Co-Lead of Progressive Judaism

Rabbi Josh Levy (born March 1974) is a British Progressive rabbi and Co-Lead of Progressive Judaism in the UK and Ireland.

He is also Rabbi Emeritus of Alyth (North Western Reform Synagogue) in Temple Fortune, northwest London, where he previously served as Rabbi and Principal Rabbi for 15 years.

==Life and career==
===Early life and education===
Rabbi Levy was raised in Manchester and attended Manchester Grammar School.

He has been involved with Progressive Judaism since childhood, having grown up as a member of Menorah Synagogue (Cheshire Reform Congregation) and in the youth movement RSY-Netzer.

His paternal grandfather, Rev Dr Isaac Levy, was Senior Jewish Chaplain to the British Armed Forces. Rev Levy was among the British troops that were stationed close to Bergen-Belsen, a nazi concentration camp, when it was liberated.

Rabbi Levy received a BA degree in Politics, Philosophy and Economics from Oxford University, and a masters in Social Policy and Planning from the London School of Economics.

===Career===
Rabbi Levy’s career in the Jewish community began when he became Finchley Reform Synagogue’s education director in 1999.
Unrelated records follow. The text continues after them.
(* ===== verification/WireDecoder4.v ===== *)
(** * WireDecoder4: decoding of version 4 messages ([net/WireDecoder.cpp])

    A text frame is a JSON array of messages; the result is what happens in order: calls of
    the message handler, and warnings.  A binary frame is a sequence of MessagePack values,
    decoded one at a time. *)

From S2P Require Import Prelude NtTypes LocalTypes Json JsonParser JsonRoundTrip Mpack.
From S2P Require Import WireEncoder4.
Local Open Scope Z_scope.

(** ** Text *)

(** A result or an error message *)
Definition err_bind {A B} (m : string + A) (k : A -> string + B) : string + B :=
  match m with inl e => inl e | inr x => k x end.
Notation "'let?' x := m 'in' k" := (err_bind m (fun x => k))
  (at level 10, x pattern, m at level 100, k at level 200) : nt_scope.

(** [get_ptr<const int64_t*>]: an unsigned number is read as a signed one. *)
Definition get_int (v : jvalue) : option Z :=
  match v with JInteger z => Some z | JUnsigned z => Some (swrap 64 z) | _ => None end.
Definition get_bool (v : jvalue) : option bool := match v with JBoolean b => Some b | _ => None end.
Definition get_string (v : jvalue) : option string := match v with JString s => Some (string_of_bytes s) | _ => None end.

(** [GetNumber] for [double] and [int64_t] *)
Definition GetNumber_double (v : jvalue) : option Z :=
  match get_int v with
  | Some z => Some (f64_of_int z)
  | None => match v with JFloat x => Some x | _ => None end
  end.
Definition GetNumber_int (v : jvalue) : option Z := get_int v.

Definition object := list (bytes * jvalue).
Definition find (obj : object) (k : string) : option jvalue := obj_find (bytes_of_string k) obj.

Definition or_error {A} (o : option A) (e : string) : string + A :=
  match o with Some x => inr x | None => inl e end.

Definition ObjGet (obj : object) (k : string) : string + jvalue :=
  or_error (find obj k) ("no " ++ k ++ " key").
Definition ObjGetString (obj : object) (k : string) : string + string :=
  let? v := ObjGet obj k in or_error (get_string v) (k ++ " must be a string").
Definition ObjGetNumber (obj : object) (k : string) : string + Z :=
  let? v := ObjGet obj k in or_error (GetNumber_int v) (k ++ " must be a number").

Fixpoint string_elements (k : string) (n : nat) (l : list jvalue) : string + list string :=
  match l with
  | [] => inr []
  | v :: l =>
      let? s := or_error (get_string v) (k ++ "/" ++ pretty n ++ " must be a string") in
      let? ss := string_elements k (S n) l in inr (s :: ss)
  end.
Definition ObjGetStringArray (obj : object) (k : string) : string + list string :=
  let? v := ObjGet obj k in
  match v with
  | JArray l => string_elements k 0 l
  | _ => inl (k ++ " must be an array")%string
  end.

(** A member that must be an object *)
Definition ObjGetObject (obj : object) (k : string) : string + object :=
  let? v := ObjGet obj k in
  match v with JObject l => inr l | _ => inl (k ++ " must be an object")%string end.

(** What decoding a message leads to *)
Inductive Decoded (C : Type) := DCall (c : C) | DWarning (text : string).
Arguments DCall {C} c.
Arguments DWarning {C} text.

Section Text.
Context `{Env}.

(** An optional boolean option *)
Definition bool_option (joptions : object) (k : string) (set : bool -> PubSubOptionsImpl -> PubSubOptionsImpl)
    (options : PubSubOptionsImpl) : string + PubSubOptionsImpl :=
  match find joptions k with
  | None => inr options
  | Some v => let? b := or_error (get_bool v) (k ++ " value must be a boolean") in inr (set b options)
  end.

(** [options.periodicMs = val * 1000], a conversion to [unsigned int] *)
Definition periodic_ms (val : Z) : Z :=
  let ms := f64_mul val (f64_of_int 1000) in
  match int_of_f64 ms with
  | Some z => if (0 <=? z) && (z <? 2 ^ 32) then z else env_cast_ub ms
  | None => env_cast_ub ms
  end.

Definition decode_options (params : object) : string + PubSubOptionsImpl :=
  let options := PubSubOptionsImpl_make kDefaultPubSubOptions in
  match find params "options" with
  | None => inr options
  | Some (JObject joptions) =>
      let? options :=
        match find joptions "periodic" with
        | None => inr options
        | Some v =>
            let? val := or_error (GetNumber_double v) "periodic value must be a number" in
            inr (options <| o_options ::= fun o => o <| periodic := val |> |> <| periodicMs := periodic_ms val |>)
        end in
      let? options := bool_option joptions "all" (fun b o => o <| o_options ::= fun o => o <| sendAll := b |> |>) options in
      let? options := bool_option joptions "topicsonly" (fun b o => o <| o_options ::= fun o => o <| topicsOnly := b |> |>) options in
      bool_option joptions "prefix" (fun b o => o <| o_options ::= fun o => o <| prefixMatch := b |> |>) options
  | Some _ => inl "options must be an object"
  end.

(** The messages of clients *)
Definition decode_client (method : string) (params : object) : string + ClientCall jvalue :=
  if String.eqb method publish_str then
    let? name := ObjGetString params "name" in
    let? typeStr := ObjGetString params "type" in
    let? pubuid := ObjGetNumber params "pubuid" in
    let? properties :=
      match find params "properties" with
      | None => inr []
      | Some (JObject l) => inr l
      | Some _ => inl "properties must be an object"
      end in
    inr (ClientPublish pubuid name typeStr (members_obj properties))
  else if String.eqb method unpublish_str then
    let? pubuid := ObjGetNumber params "pubuid" in inr (ClientUnpublish pubuid)
  else if String.eqb method setproperties_str then
    let? name := ObjGetString params "name" in
    let? update := ObjGetObject params "update" in
    inr (ClientSetProperties name (members_obj update))
  else if String.eqb method subscribe_str then
    let? subuid := ObjGetNumber params "subuid" in
    let? options := decode_options params in
    let? topicNames := ObjGetStringArray params "topics" in
    inr (ClientSubscribe subuid topicNames options)
  else if String.eqb method unsubscribe_str then
    let? subuid := ObjGetNumber params "subuid" in inr (ClientUnsubscribe subuid)
  else inl ("unrecognized method '" ++ method ++ "'")%string.

(** The messages of the server; properties that are not an object only cause a warning. *)
Definition decode_server (method : string) (params : object) : string + list (Decoded (ServerCall jvalue)) :=
  if String.eqb method announce_str then
    let? name := ObjGetString params "name" in
    let? id := ObjGetNumber params "id" in
    let? typeStr := ObjGetString params "type" in
    let? pubuid :=
      match find params "pubuid" with
      | None => inr None
      | Some v => let? val := or_error (GetNumber_int v) "pubuid value must be a number" in inr (Some val)
      end in
    let? properties := ObjGet params "properties" in
    let call l := DCall (ServerAnnounce name id typeStr (members_obj l) pubuid) in
    inr (match properties with
         | JObject l => [call l]
         | _ => [DWarning (name ++ ": properties is not an object"); call []]
         end)
  else if String.eqb method unannounce_str then
    let? name := ObjGetString params "name" in
    let? id := ObjGetNumber params "id" in
    inr [DCall (ServerUnannounce name id)]
  else if String.eqb method properties_str then
    let? name := ObjGetString params "name" in
    let? update := ObjGetObject params "update" in
    let? ack :=
      match find params "ack" with
      | None => inr false
      | Some v => or_error (get_bool v) "ack must be a boolean"
      end in
    inr [DCall (ServerPropertiesUpdate name (members_obj update) ack)]
  else inl ("unrecognized method '" ++ method ++ "'")%string.

(** One message of the array *)
Definition decode_message {A} (decode : string -> object -> string + A) (jmsg : jvalue) : string + A :=
  match jmsg with
  | JObject obj =>
      let? method := ObjGetString obj "method" in
      let? params := ObjGetObject obj "params" in
      decode method params
  | _ => inl "expected message to be an object"
  end.

Definition decode_messages {C} (decode : string -> object -> string + list (Decoded C)) (l : list jvalue) :
    list (Decoded C) :=
  concat (imap (fun i jmsg =>
    match decode_message decode jmsg with
    | inr ds => ds
    | inl error => [DWarning (pretty i ++ ": " ++ error)]
    end) l).

(** [WireDecodeTextImpl].  Only [json::parse_error] is caught: [None] is the exception for a
    number out of range, which leaves the function. *)
Definition WireDecodeTextImpl `{JsonFloat} {C} (decode : string -> object -> string + list (Decoded C)) (text : bytes) :
    option (list (Decoded C)) :=
  match json_parse text with
  | POk (JArray l) _ => Some (decode_messages decode l)
  | POk _ _ => Some [DWarning "expected JSON array at top level"]
  | PError => Some [DWarning "could not decode JSON message"]
  | PRange | PFuel => None
  end.

(** [WireDecodeText] for the two kinds of handlers *)
Definition WireDecodeText_client `{JsonFloat} : bytes -> option (list (Decoded (ClientCall jvalue))) :=
  WireDecodeTextImpl (fun method params => let? c := decode_client method params in inr [DCall c]).
Definition WireDecodeText_server `{JsonFloat} : bytes -> option (list (Decoded (ServerCall jvalue))) :=
  WireDecodeTextImpl decode_server.
End Text.

(** ** Binary *)

(** The loop over the elements of an array, which is left at an error.  Every element has
    at least one byte, so the bytes that are left bound the number of turns. *)
Fixpoint read_elements {A} (rd : mpack_reader -> A * mpack_reader) (fuel : nat) (i length : Z) (arr : list A)
    (r : mpack_reader) : list A * mpack_reader :=
  match fuel with
  | O => (arr, r)
  | S fuel =>
      if i <? length then
        let '(x, r) := rd r in
        if is_ok r then read_elements rd fuel (i + 1) length (arr ++ [x]) r else (arr ++ [x], r)
      else (arr, r)
  end.
Definition read_array {A} (rd : mpack_reader -> A * mpack_reader) (mk : list A -> ValueData) (r : mpack_reader) :
    ValueData * mpack_reader :=
  let '(length, r) := mpack_expect_array r in
  let '(arr, r) := read_elements rd (S (S (List.length (rd_data r)))) 0 length [] r in
  (if is_ok r then mk arr else VUnassigned, r).

(** [mpack_expect_str] and the bytes it announces *)
Definition read_str (r : mpack_reader) : string * mpack_reader :=
  let '(length, r) := mpack_expect_str r in
  let '(bs, r) := mpack_read_bytes_inplace length r in
  (string_of_bytes (default [] bs), r).
Definition read_bin (r : mpack_reader) : bytes * mpack_reader :=
  let '(length, r) := mpack_expect_bin r in
  let '(bs, r) := mpack_read_bytes_inplace length r in
  (default [] bs, r).

Definition read_map {A B} (f : A -> B) (rd : mpack_reader -> A * mpack_reader) (r : mpack_reader) : B * mpack_reader :=
  let '(x, r) := rd r in (f x, r).

(** The data of a value of a type; [None] for an unknown type *)
Definition read_value (type : Z) (r : mpack_reader) : option (ValueData * mpack_reader) :=
  match type with
  | 0 => Some (read_map VBoolean mpack_expect_bool r)
  | 2 => Some (read_map VInteger mpack_expect_i64 r)
  | 3 => Some (read_map VFloat mpack_expect_float r)
  | 1 => Some (read_map VDouble mpack_expect_double r)
  | 4 => Some (read_map VString read_str r)
  | 5 => Some (read_map VRaw read_bin r)
  | 16 => Some (read_array (read_map (fun b : bool => if b then 1 else 0) mpack_expect_bool) VBooleanArray r)
  | 18 => Some (read_array mpack_expect_i64 VIntegerArray r)
  | 19 => Some (read_array mpack_expect_float VFloatArray r)
  | 17 => Some (read_array mpack_expect_double VDoubleArray r)
  | 20 => Some (read_array read_str VStringArray r)
  | _ => None
  end.

(** A sum of [int64_t]; [None] is signed overflow. *)
Definition add64 (a b : Z) : option Z :=
  let s := a + b in if (- 2 ^ 63 <=? s) && (s <? 2 ^ 63) then Some s else None.

Inductive DecodeBinary :=
| BinaryError (error : string)
| BinaryValue (id : Z) (value : Value) (rest : bytes).

(** [WireDecodeBinary]: a value and the bytes after it; [None] is the undefined behaviour of
    an overflow in the local time. *)
Definition WireDecodeBinary (data : bytes) (localTimeOffset : Z) : option DecodeBinary :=
  let r := mpack_reader_init_data data in
  let r := mpack_expect_array_match 4 r in
  let '(id, r) := mpack_expect_i64 r in
  let '(time, r) := mpack_expect_i64 r in
  let '(type, r) := mpack_expect_int r in
  match read_value type r with
  | None => Some (BinaryError ("unrecognized type " ++ pretty type))
  | Some (d, r) =>
      if is_ok r then
        t ← (if time =? 0 then Some 0 else add64 time localTimeOffset);
        Some (BinaryValue id (MkValue d t time) (rd_data r))
      else Some (BinaryError (mpack_error_to_string (rd_error r)))
  end.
While taking the job at first in order to “pay the rent”, he soon realised he had “a passion for Jewish life and tradition”.
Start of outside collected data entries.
(* ===== verification/ServerTypes.v ===== *)
(** * ServerTypes: the objects of the server ([net/ServerImpl.cpp])

    Topics, publishers, subscribers and clients refer to each other by pointers.  A pointer is
    an address: a number that is never used again, so that the use of a pointer to an object
    that is gone is undefined behaviour ([None]).  The objects are in one heap for each
    class. *)

From S2P Require Import Prelude NtTypes Monads LocalTypes Json JsonRoundTrip Message3.
From S2P Require Import WireEncoder4 WireDecoder3 WireConnection4 NetworkQueue UidVector.

(** * WireConnection3: the connection of the version 3 protocol

    [net3/ServerTypes.h] and its implementation over a stream
    ([net3/UvStreamConnection3.cpp]).  The buffers are the bytes in them; [x_sent] is what has
    been given to the stream. *)

Local Open Scope Z_scope.

Record UvStreamConnection3 := MkStream3 {
  x_buffers : bytes;
  x_sendsActive : Z;
  x_reason : string;
  x_lastFlushTime : Z;
  x_sent : list bytes;
  x_closes : Z;
}.
#[global] Instance eta_UvStreamConnection3 : Eta UvStreamConnection3 := fun x =>
  MkStream3 (x_buffers x) (x_sendsActive x) (x_reason x) (x_lastFlushTime x) (x_sent x) (x_closes x).
Definition UvStreamConnection3_make : UvStreamConnection3 := MkStream3 [] 0 EmptyString 0 [] 0.

Definition Ready3 (x : UvStreamConnection3) : bool := x_sendsActive x =? 0.

(** Bytes written to the stream of a [Writer] *)
Definition write3 (bs : bytes) (x : UvStreamConnection3) : UvStreamConnection3 :=
  x <| x_buffers ::= fun b => b ++ bs |>.

Definition Flush3 (now : Z) (x : UvStreamConnection3) : UvStreamConnection3 :=
  match x_buffers x with
  | [] => x
  | b => x <| x_sendsActive ::= fun n => n + 1 |> <| x_sent ::= fun l => l ++ [b] |>
           <| x_buffers := [] |> <| x_lastFlushTime := now |>
  end.
(** The callback of [Write] *)
Definition write_done3 (x : UvStreamConnection3) : UvStreamConnection3 :=
  if 0 <? x_sendsActive x then x <| x_sendsActive ::= fun n => n - 1 |> else x.

Definition Disconnect3 (reason : string) (x : UvStreamConnection3) : UvStreamConnection3 :=
  x <| x_reason := reason |> <| x_closes ::= fun n => n + 1 |>.

Local Open Scope Z_scope.

Definition addr : Type := nat.

Inductive SendMode := kSendDisabled | kSendAll | kSendNormal | kSendImmNoFlush.
#[global] Instance SendMode_eq_dec : EqDecision SendMode.
Proof. solve_decision. Defined.

(** ** Topics, publishers, subscribers *)

Record TopicData := MkTopicData {
  td_name : string;
  td_id : nat;
  td_lastValue : Value;
  td_lastValueClient : option addr;
  td_typeStr : string;
  td_properties : gmap string jvalue;
  td_persistent : bool;
  td_retained : bool;
  td_special : bool;
  td_localHandle : Z;
  td_publishers : list addr;
  td_subscribers : list addr;
  td_metaPub : option addr;
  td_metaSub : option addr;
}.
#[global] Instance eta_TopicData4 : Eta TopicData := fun t =>
  MkTopicData (td_name t) (td_id t) (td_lastValue t) (td_lastValueClient t) (td_typeStr t) (td_properties t)
    (td_persistent t) (td_retained t) (td_special t) (td_localHandle t) (td_publishers t) (td_subscribers t)
    (td_metaPub t) (td_metaSub t).

Record PublisherData := MkPublisherData { pb_client : addr; pb_topic : addr; pb_pubuid : Z }.

Record SubscriberData := MkSubscriberData {
  sb_client : addr;
  sb_topicNames : list string;
  sb_subuid : Z;
  sb_options : PubSubOptionsImpl;
  sb_periodMs : Z;
}.
#[global] Instance eta_SubscriberData4 : Eta SubscriberData := fun b =>
  MkSubscriberData (sb_client b) (sb_topicNames b) (sb_subuid b) (sb_options b) (sb_periodMs b).

Definition is_assigned (v : Value) : bool := match data v with VUnassigned => false | _ => true end.

Definition IsPublished (t : TopicData) : bool :=
  td_persistent t || td_retained t || negb (bool_decide (td_publishers t = [])).

Definition bool_property (k : string) (props : gmap string jvalue) : bool :=
  match props !! k with Some (JBoolean b) => b | _ => false end.
Definition RefreshProperties (t : TopicData) : TopicData :=
  t <| td_persistent := bool_property "persistent" (td_properties t) |>
    <| td_retained := bool_property "retained" (td_properties t) |>.

Definition TopicData_make (name typeStr : string) (properties : gmap string jvalue) : TopicData :=
  RefreshProperties (MkTopicData name 0 Value_empty None typeStr properties false false false 0 [] [] None None).

(** The members of an update; null removes. *)
Definition update_properties (update props : gmap string jvalue) : gmap string jvalue :=
  map_fold (fun k v props => match v with JNull => delete k props | _ => <[k := v]> props end) props update.
(** [TopicData::SetProperties]: whether there were any members *)
Definition topic_SetProperties (update : gmap string jvalue) (t : TopicData) : bool * TopicData :=
  if bool_decide (update = ∅) then (false, t)
  else (true, RefreshProperties (t <| td_properties ::= update_properties update |>)).

Definition topic_SetFlags (flags : Z) (t : TopicData) : bool * TopicData :=
  if negb (Z.land flags NT_PERSISTENT =? 0) then
    (negb (td_persistent t), t <| td_persistent := true |> <| td_properties ::= <["persistent" := JBoolean true]> |>)
  else (td_persistent t, t <| td_persistent := false |> <| td_properties ::= delete "persistent" |>).

Definition SubscriberData_make (client : addr) (topicNames : list string) (subuid : Z) (options : PubSubOptionsImpl) :=
  MkSubscriberData client topicNames subuid options (round_period (periodicMs options)).
Definition Update (topicNames : list string) (options : PubSubOptionsImpl) (b : SubscriberData) : SubscriberData :=
  b <| sb_topicNames := topicNames |> <| sb_options := options |> <| sb_periodMs := round_period (periodicMs options) |>.

Definition Matches (name : string) (special : bool) (b : SubscriberData) : bool :=
  existsb (fun topicName =>
    let prefix := prefixMatch (o_options (sb_options b)) in
    (negb prefix && String.eqb name topicName) ||
    (prefix && (negb special || negb (String.eqb topicName EmptyString)) && String.prefix topicName name))
    (sb_topicNames b).

(** ** Clients *)

(** [net3::SequenceNumber], its [operator++] *)
Definition SequenceNumber_next (value : Z) : Z := if 0xffff <? value + 1 then 0 else value + 1.

(** The members of [ClientData4]; the writers are there while text or values are written. *)
Record Client4 := MkClient4 {
  k4_wire : WebSocketConnection;
  k4_outgoing : list (ServerMessage jvalue);
  k4_outgoingValueMap : gmap nat nat;
  k4_outText : bool;
  k4_outBinary : bool;
}.
#[global] Instance eta_Client4 : Eta Client4 := fun k =>
  MkClient4 (k4_wire k) (k4_outgoing k) (k4_outgoingValueMap k) (k4_outText k) (k4_outBinary k).

Inductive State3 := kStateInitial | kStateServerHelloComplete | kStateRunning.
#[global] Instance State3_eq_dec : EqDecision State3.
Proof. solve_decision. Defined.

Record TopicData3 := MkTopicData3 {
  t3_flags : Z;
  t3_seqNum : Z;
  t3_sentAssign : bool;
  t3_published : bool;
  t3_pubuid : Z;
}.
#[global] Instance eta_TopicData3 : Eta TopicData3 := fun t =>
  MkTopicData3 (t3_flags t) (t3_seqNum t) (t3_sentAssign t) (t3_published t) (t3_pubuid t).

(** The members of [ClientData3]; [k3_connected] is what [m_connected] was called with. *)
Record Client3 := MkClient3 {
  k3_wire : UvStreamConnection3;
  k3_state : State3;
  k3_decoder : WDImpl;
  k3_outgoing : list Message3;
  k3_outgoingValueMap : gmap nat nat;
  k3_nextPubUid : Z;
  k3_topics3 : gmap addr TopicData3;
  k3_connected : list string;
}.
#[global] Instance eta_Client3 : Eta Client3 := fun k =>
  MkClient3 (k3_wire k) (k3_state k) (k3_decoder k) (k3_outgoing k) (k3_outgoingValueMap k) (k3_nextPubUid k)
    (k3_topics3 k) (k3_connected k).

Inductive Kind := KLocal | K4 (k : Client4) | K3 (k : Client3).

(** [cd_setPeriodic] is what [m_setPeriodic] was called with. *)
Record ClientData := MkClientData {
  cd_name : string;
  cd_connInfo : string;
  cd_local : bool;
  cd_setPeriodic : list Z;
  cd_periodMs : Z;
  cd_lastSendMs : Z;
  cd_id : nat;
  cd_publishers : gmap Z addr;
  cd_subscribers : gmap Z addr;
  cd_metaPub : option addr;
  cd_metaSub : option addr;
  cd_announceSent : gmap addr bool;
  cd_kind : Kind;
}.
#[global] Instance eta_ClientData : Eta ClientData := fun c =>
  MkClientData (cd_name c) (cd_connInfo c) (cd_local c) (cd_setPeriodic c) (cd_periodMs c) (cd_lastSendMs c) (cd_id c)
    (cd_publishers c) (cd_subscribers c) (cd_metaPub c) (cd_metaSub c) (cd_announceSent c) (cd_kind c).

Definition ClientData_make (name connInfo : string) (local : bool) (id : nat) (kind : Kind) : ClientData :=
  MkClientData name connInfo local [] UINT32_MAX 0 id ∅ ∅ None None ∅ kind.

(** ** The machine the server runs on *)

(** What the server does not control: where a new object is, given the addresses in use, and
    the order of the elements of a [wpi::DenseMap].  Both may differ each time. *)
Class Machine := {
  alloc : nat -> gset addr -> addr;
  dense_items : forall {A}, nat -> gmap Z A -> list (Z * A);
  dense_ptrs : forall {A}, nat -> gmap addr A -> list (addr * A);
}.
Class MachineLaws `{Machine} : Prop := {
  alloc_fresh n X : alloc n X ∉ X;
  dense_items_perm {A} n (m : gmap Z A) : dense_items n m ≡ₚ map_to_list m;
  dense_ptrs_perm {A} n (m : gmap addr A) : dense_ptrs n m ≡ₚ map_to_list m;
}.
He entered the Rabbinic Programme at Leo Baeck College in 2002, receiving ordination in 2007. His rabbinic thesis was on Tractate Gerim of the Babylonian Talmud, which deals with laws of converts and conversion.

His first rabbinic role was as Assistant Rabbi (Education) at West London Synagogue from 2004-2008.

At Alyth he led a transformation of prayer life, including the introduction of new styles of service. He developed innovative, engaging and musical tefillah (prayer services).
During this period, he served as Chair of the Assembly of Reform Rabbis and Cantors, and as Chair of the Standing Committee of the Reform Beit Din.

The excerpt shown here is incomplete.